There is a fine line here. It’s a decidedly good thing to examine the care we take with ourselves, what God would consider His temple. And we can even examine the ways we dishonor ourselves that, in turn, dishonor this gift and the Giver.
But it is a very bad thing to cross that line into the space where God is disappointed with us, looking down with arms crossed shaking His head. Do you remember when your parents would say, “I’m not angry, just disappointed,” and it would break your heart in a million pieces? That is the posture we assign to God, and through that posture we receive guilt and, even worse, shame. This is the shame that causes us to run away to hide our faces.
It’s so bad because, as far as I can tell, it’s just not true. As it says in Romans, there isn’t any condemnation or separation from God. There isn’t any distance we can go that’s too far away, no amount that is just too much. In the Age of Grace, our transgressions are as far removed as the east is from the west. (Ps. 103) The shame we feel doesn’t come from God at all, we are the ones dragging that baggage to the feast.

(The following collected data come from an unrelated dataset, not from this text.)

(** * The values the fields are read from *)

Lemma parse_digits_range maxv s n z : n <= maxv -> parse_digits maxv s n = Ok z -> 0 <= n -> 0 <= z <= maxv.
Proof.
  revert n. induction s as [|c s IH]; intros n Hle; cbn; [intros [= <-]; lia|].
  unfold digit_val. destruct ((48 <=? bz c) && (bz c <=? 57)) eqn:E; [|done].
  apply andb_prop in E as [E1 E2]. bool_hyps. destruct (Z.ltb_spec maxv (n * 10 + (bz c - 48))); [done|]. intros Hp Hn. apply IH in Hp; lia.
Qed.
Lemma parse_uint_range bits s z : 0 < bits -> parse_uint bits s = Ok z -> 0 <= z < 2 ^ bits.
Proof.
  intros Hb. unfold parse_uint. destruct s as [|c s]; [done|]. intros Hp.
  assert (0 < 2 ^ bits) by (apply Z.pow_pos_nonneg; lia).
  apply parse_digits_range in Hp; lia.
Qed.
Lemma parse_int_range bits s z : 0 < bits -> parse_int bits s = Ok z -> - 2 ^ (bits - 1) <= z < 2 ^ (bits - 1).
Proof.
  intros Hb. unfold parse_int. destruct s as [|c s]; [done|].
  assert (forall (neg : bool) r, match parse_uint bits r with
    | Ok un => if neg
        then if 2 ^ (bits - 1) <? un then Err ErrRange else Ok (- un)
        else if 2 ^ (bits - 1) <=? un then Err ErrRange else Ok un
    | e => e
    end = Ok z -> - 2 ^ (bits - 1) <= z < 2 ^ (bits - 1)) as H.
  { intros neg r. destruct (parse_uint bits r) as [un| |] eqn:E; [|done..]. apply parse_uint_range in E; [|done].
    destruct neg; case_match; bool_hyps; [done| |done|]; intros [= <-]; lia. }
  repeat case_bool_decide; [exact (H false s)|exact (H true s)|exact (H false (c :: s))].
Qed.
Lemma atoi_range s z : atoi s = Ok z -> int64 z.
Proof. intros H. by apply parse_int_range in H. Qed.
Lemma i64_range z : int64 (i64 z).
Proof. unfold int64, i64. pose proof (Z.mod_pos_bound (z + 2 ^ 63) (2 ^ 64) ltac:(lia)). lia. Qed.

Lemma key_value_no_colon v key value isValue :
  (colon ∉ key) -> colon ∉ (key_value v key value isValue).1.
Proof.
  revert key value isValue. induction v as [|c v IH]; intros key value isValue Hk; cbn; [done|].
  case_bool_decide; destruct isValue; cbn [andb negb]; apply IH; rewrite ?elem_of_app; set_solver.
Qed.
Lemma split_no_sep_words sep v : Forall (fun w => (sep ∉ w)) (split sep v).
Proof.
  induction v as [|c v IH]; cbn; [repeat constructor; set_solver|]. case_bool_decide.
  - constructor; [set_solver|done].
  - destruct (split sep v) as [|w ws]; [repeat constructor; set_solver|].
    apply Forall_cons in IH as [Hw Hws]. constructor; [set_solver|done].
Qed.
Lemma three_fields_no_sep sep v n f0 f1 f2 r :
  three_fields sep v n f0 f1 f2 = Some r -> (sep ∉ f0) -> (sep ∉ f1) -> (sep ∉ f2) ->
  (sep ∉ r.1.1) /\ (sep ∉ r.1.2) /\ (sep ∉ r.2).
Proof.
  revert n f0 f1 f2. induction v as [|c v IH]; intros n f0 f1 f2; cbn; [by intros [= <-]|].
  case_bool_decide; [apply IH|]. destruct n as [|[|[|n]]]; [..|done]; intros H0 ???; apply (IH _ _ _ _ H0);
    try done; rewrite elem_of_app; set_solver.
Qed.

(** Times read from an NTP timestamp are written as that timestamp, or mean the
    same time. *)
Lemma NTP_stable v : 0 <= v < 2 ^ 64 -> NTPToTime (TimeToNTP (NTPToTime v)) = NTPToTime v.
Proof.
  intros Hv. unfold NTPToTime at 2 3. destruct (Z.eqb_spec v 0) as [->|Hne]; [done|].
  unfold TimeToNTP, IsZero. case_bool_decide as Hz; [by rewrite Hz|]. cbn [unix].
  assert (u64 (u64 (i64 (u64 (v - ntpDelta))) + ntpDelta) = v) as ->.
  { unfold u64, i64, ntpDelta. Z.div_mod_to_equations. lia. }
  unfold NTPToTime. by destruct (Z.eqb_spec v 0).
Qed.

I don’t think true life change happens from a negative impulse (like “shall not ___,” “stop ___,” etc.) Instead, it comes from a big, strong Yes. The shall not is a consequence of a beautiful shall. What I mean is, there’s no room for cake when we’re so full of Brussels sprouts. (Which is probably a bad example because Brussels sprouts are soooooooooo gross.) We will stop scrolling porn sites when we’re turning pages in a great uplifting book. There’s no time to stoke the embers of infidelity when we’re fanning the flames of a passionate marriage. We won’t have energy to gossip when we’re listening to and following our divine call.
So. The earlier question’s ‘dishonor’ can lead to visions of disappointment which leads to shame which leads nowhere. I’m convinced that look in God’s eyes is a crushing sadness that comes from His awareness of the violence we’ll inflict on ourselves.
I don’t believe God is mad at me anymore for my lack of follow through. (It’s a great thing to dive into the Bible and this devotional, the conversation an even better thing, the connection the absolute best thing.) I think His heart breaks at the horribly destructive words I point at me, His own carefully, wonderfully made creation.
My answer to the question is, yes, I do. I have been mean and disrespectful of me way too often. The only difference is that His arms aren’t crossed, they’re wrapped around me loving me into a different perspective, a different response, a different reality.
“There isn’t any distance we can go that’s too far away, no amount that is just too much.” -this I have learned.